Stored entries
=== Begin Enclosure ===

(** * Reliability metrics of the maintenance application

    A shallow embedding of [src/mantenimiento/utils/kpi_calculator.py]
    (class [KPICalculator]) and of the record shapes it reads
    ([models/falla.py], [models/orden_trabajo.py]), followed by the
    properties of the specification stated and proved on that embedding.

    Conventions of the embedding

    - A naive [datetime] is the number of microseconds since the epoch, a
      [Z]; a [timedelta] is a number of microseconds.
    - Python floats are read in two ways.  The definitions of the first
      part take the arithmetic of the source exactly, over the rationals
      ([Q]); equalities of computed values are stated with [==] where the
      two sides are not syntactically the same fraction.  Module [Binary64]
      reads the same lines over IEEE 754 binary64 numbers, with the
      rounding, the infinities and the exceptions of Python's [float]; it
      serves the properties on which these bear.
    - A Python exception is a value of [exc]; code that may raise returns a
      [result].
    - A record arrives as a dictionary.  Each key the calculator reads is a
      [slot]: the key may be absent, bound to [None], or bound to a value of
      the type the dataclass declares for it.
    - [datetime.fromisoformat] belongs to Python's standard library; the
      engine is parameterised by its action on strings ([parse_iso]), and a
      concrete reader for the two layouts the application stores is given
      for the worked examples. *)

From Stdlib Require Import List ZArith QArith Lia Lqa Bool String Ascii Floats.
From Stdlib Require Import Permutation Sorting.Sorted.
Import ListNotations.
Open Scope Z_scope.

Set Implicit Arguments.

(** ** Exceptions and results *)

Inductive exc : Type :=
| ValueError
| TypeError
| ZeroDivisionError
| OverflowError.

Inductive result (A : Type) : Type :=
| Ok (a : A)
| Raise (e : exc).

Arguments Ok {A} a.
Arguments Raise {A} e.

Definition bind {A B : Type} (m : result A) (k : A -> result B) : result B :=
  match m with
  | Ok a => k a
  | Raise e => Raise e
  end.

Notation "x <- m ;; k" := (bind m (fun x => k))
  (at level 61, m at next level, right associativity).

(** [[g(x) for x in l]] where [g] may raise: elements are evaluated from
    left to right and the first exception aborts the comprehension. *)
Fixpoint mapM {A B : Type} (g : A -> result B) (l : list A) : result (list B) :=
  match l with
  | [] => Ok []
  | x :: l' => y <- g x ;; ys <- mapM g l' ;; Ok (y :: ys)
  end.

(** [[sum(1 for x in l if g(x))]] where the test [g] may raise. *)
Fixpoint countM {A : Type} (g : A -> result bool) (l : list A) : result Z :=
  match l with
  | [] => Ok 0
  | x :: l' => b <- g x ;; n <- countM g l' ;; Ok (if b then 1 + n else n)
  end.

(** ** Dictionaries as records of slots *)

Inductive slot (A : Type) : Type :=
| Absent
| PyNone
| Val (a : A).

Arguments Absent {A}.
Arguments PyNone {A}.
Arguments Val {A} a.

(** [[k in d]] *)
Definition has_key {A : Type} (s : slot A) : bool :=
  match s with
  | Absent => false
  | _ => true
  end.

(** [[d.get(k)]]: [None] stands for Python's [None]. *)
Definition get {A : Type} (s : slot A) : option A :=
  match s with
  | Val a => Some a
  | _ => None
  end.

(** [[d.get(k, default)]]: the default replaces a missing key only. *)
Definition get_default {A : Type} (s : slot A) (default : A) : option A :=
  match s with
  | Absent => Some default
  | PyNone => None
  | Val a => Some a
  end.

(** [[d[k]]], used by the source only after [[k in d]] or a truthy
    [[d.get(k)]]. *)
Definition getitem {A : Type} (s : slot A) : option A := get s.

(** [[v in [s1, s2, ...]]] for a value that is a string or [None]. *)
Definition in_strings (v : option string) (l : list string) : bool :=
  match v with
  | Some s => existsb (String.eqb s) l
  | None => false
  end.

(** Truth value of a string-or-[None]: [None] and the empty string are
    false. *)
Definition truthy_str (v : option string) : bool :=
  match v with
  | Some s => negb (String.eqb s EmptyString)
  | None => false
  end.

(** The keys of a failure dictionary that the calculator reads
    (see [Falla.to_dict]). *)
Record falla : Type := mk_falla {
  f_estado : slot string;
  f_fecha_reporte : slot string;
  f_tiempo_fuera_servicio_h : slot Q;
  f_causa_raiz : slot string;
  f_costo_reparacion : slot Q
}.

(** The keys of a work-order dictionary that the calculator reads
    (see [OrdenTrabajo.to_dict]). *)
Record orden : Type := mk_orden {
  ot_tipo : slot string;
  ot_estado : slot string;
  ot_fecha_programada : slot string;
  ot_fecha_fin : slot string;
  ot_costo_real : slot Q
}.

(** ** Time *)

Definition datetime : Type := Z.
Definition timedelta : Type := Z.

Definition timedelta_days (d : Z) : timedelta := d * 86400 * 1000000.

(** The range of [datetime]: [datetime.min] is 0001-01-01T00:00:00 and
    [datetime.max] is 9999-12-31T23:59:59.999999. *)
Definition datetime_min : datetime := -62135596800000000.
Definition datetime_max : datetime := 253402300799999999.

(** [[t + delta]] on a [datetime]: [OverflowError] when the sum leaves the
    range of [datetime]. *)
Definition add_timedelta (t : datetime) (delta : timedelta) : result datetime :=
  let r := t + delta in
  if (r <? datetime_min) || (datetime_max <? r) then Raise OverflowError
  else Ok r.

(** [[delta.total_seconds()]] *)
Definition total_seconds (delta : timedelta) : Q := inject_Z delta / 1000000.

(** ** Built-ins *)

(** [[sum(l)]] on numbers: accumulates from 0, left to right.  (Exact
    arithmetic; [Binary64.sum] rounds each partial sum.) *)
Definition sum (l : list Q) : Q := fold_left Qplus l 0%Q.

(** [[len(l)]] *)
Definition len {A : Type} (l : list A) : Z := Z.of_nat (List.length l).

(** [[sorted(l, key=key, reverse=reverse)]].  Python's sort is stable, also
    with [reverse=True]: elements whose keys are equal keep the order they
    had in [l].  The model is the insertion sort built from the right, in
    which an element passes only the elements that must strictly precede
    it. *)
Section Sorted.
Variable A : Type.
Variable key : A -> Z.
Variable reverse : bool.

Definition strictly_before (y x : A) : bool :=
  if reverse then key x <? key y else key y <? key x.

Fixpoint insert (x : A) (l : list A) : list A :=
  match l with
  | [] => [x]
  | y :: l' => if strictly_before y x then y :: insert x l' else x :: l
  end.

Definition sorted (l : list A) : list A := fold_right insert [] l.
End Sorted.

(** ** The primitives of [KPICalculator] *)

(** The [for i in range(1, len(fechas_ordenadas))] loop of [calcular_mtbf]:
    the hours between each element and its predecessor. *)
Definition diferencias_de (fechas_ordenadas : list datetime) : list Q :=
  map (fun i : nat =>
         let delta := nth i fechas_ordenadas 0 - nth (i - 1) fechas_ordenadas 0 in
         (total_seconds delta / 3600)%Q)
      (seq 1 (List.length fechas_ordenadas - 1)).

Definition calcular_mtbf (fechas_fallas : list datetime) : Q * Z :=
  if len fechas_fallas <? 2 then (0%Q, 0)
  else
    let fechas_ordenadas := sorted (fun t => t) false fechas_fallas in
    let diferencias := diferencias_de fechas_ordenadas in
    match diferencias with
    | [] => (0%Q, 0)
    | _ => ((sum diferencias / inject_Z (len diferencias))%Q, len diferencias)
    end.

(** The mean of the repair times, in exact arithmetic;
    [Binary64.calcular_mttr] is the same mean with every operation
    rounded. *)
Definition calcular_mttr (tiempos_reparacion : list Q) : Q :=
  match tiempos_reparacion with
  | [] => 0%Q
  | _ => (sum tiempos_reparacion / inject_Z (len tiempos_reparacion))%Q
  end.

(** [[a > b]] on numbers. *)
Definition Qgt_bool (a b : Q) : bool := negb (Qle_bool a b).

(** Float division raises [ZeroDivisionError] on a zero divisor. *)
Definition truediv (a b : Q) : result Q :=
  if Qeq_bool b 0 then Raise ZeroDivisionError else Ok (a / b)%Q.

(** The availability in exact arithmetic;
    [Binary64.calcular_disponibilidad] is the same quotient with the sum
    and the division rounded. *)
Definition calcular_disponibilidad (mtbf mttr : Q) : result Q :=
  if Qle_bool mtbf 0 then Ok 0%Q
  else truediv mtbf (mtbf + mttr).

(** ** The composite operations *)

(** The result dictionary of [calcular_kpis_activo]. *)
Record kpis : Type := mk_kpis {
  mtbf_horas : Q;
  mttr_horas : Q;
  disponibilidad : Q;
  num_fallas : Z;
  num_intervalos_mtbf : Z;
  cumplimiento_preventivo : option Q;
  costo_total_mantenimiento : Q;
  ultima_actualizacion : string
}.

(** The non-empty result dictionary of [generar_reporte_estadistico].  The
    key [distribucion_por_estado], which the source delegates to
    [pandas.Series.value_counts], is not part of the embedding. *)
Record reporte : Type := mk_reporte {
  periodo_inicio : option datetime;
  periodo_fin : option datetime;
  total_fallas : Z;
  tiempo_promedio_reparacion : Q;
  tiempo_total_fuera_servicio : Q;
  costo_total_reparaciones : Q;
  causas_raiz : list (option string * Z)
}.

(** The values of [EstadoFalla] ([models/falla.py]). *)
Definition ESTADO_FALLA : list string :=
  ["Reportada"; "En Revisión"; "En Reparación"; "Resuelta"; "Cerrada";
   "Inválida"]%string.

(** The literals of [kpi_calculator.py]. *)
Definition ESTADOS_RESUELTA : list string :=
  ["Resuelta"; "Cerrada"; "COMPLETADA"]%string.
Definition TIPOS_PREVENTIVO : list string :=
  ["Preventivo"; "PREVENTIVO"; "preventivo"]%string.
Definition ESTADOS_COMPLETADA : list string :=
  ["Completada"; "COMPLETADA"]%string.
Definition NO_ESPECIFICADA : string := "No especificada"%string.

(** A dictionary that remembers insertion order, as Python's [dict] does:
    [[d[k] = d.get(k, 0) + 1]] updates an existing entry in place and
    appends a new one at the end. *)
Section Counting.
Variable K : Type.
Variable eqb : K -> K -> bool.
(** X18: the first successful match is final.  Once a participant row is
    linked to a Pod account, no later run changes it: not the discovery
    of new attendees, not the matcher, which only takes rows without
    link. *)
Theorem link_is_final (envs : list environment) (s : pod)
    (pk : Z) (bbbUser : BBBUser.t) :
  bbb_users s !! pk = Some bbbUser ->
  BBBUser.user_id bbbUser <> None ->
  bbb_users (runs envs s) !! pk = Some bbbUser.
Proof.
  intros Hpk Hlinked. revert s Hpk. unfold runs.
  induction envs as [|env envs IH]; intros s Hpk; [exact Hpk|].
  simpl. apply IH.
  apply (handle_keeps_with (fun t => t !! pk = Some bbbUser)); [| |exact Hpk].
  - intros t t' Hstep. by apply sighted_extends.
  - intros env' h m. by apply matching_keeps_linked_row.
Qed.

Lemma link_is_final_witness :
  let linked := BBBUser.mk "Dupont" "MODERATOR" 1 (Some "someone") (Some 3) in
  let s := mkPod ∅ {[ 1 := linked ]} {[ 7 := Scenario.jean_dupont ]} {[ 1 ]} ∅ [] in
  bbb_users (runs [Run.matching_env; Run.discovery_env] s) !! 1 = Some linked.
Proof.
  intros linked s.
  apply (link_is_final [Run.matching_env; Run.discovery_env] s 1 linked).
  - reflexivity.
  - discriminate.
Defined.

=== End Enclosure ===

Lines from the top of the data above through the line containing "([models/falla.py], [models/orden_trabajo.py]), followed" must be repeated exactly. All other lines stay out.

RESPONSE TO THE TASK>
(** * Reliability metrics of the maintenance application

    A shallow embedding of [src/mantenimiento/utils/kpi_calculator.py]
    (class [KPICalculator]) and of the record shapes it reads
    ([models/falla.py], [models/orden_trabajo.py]), followed by the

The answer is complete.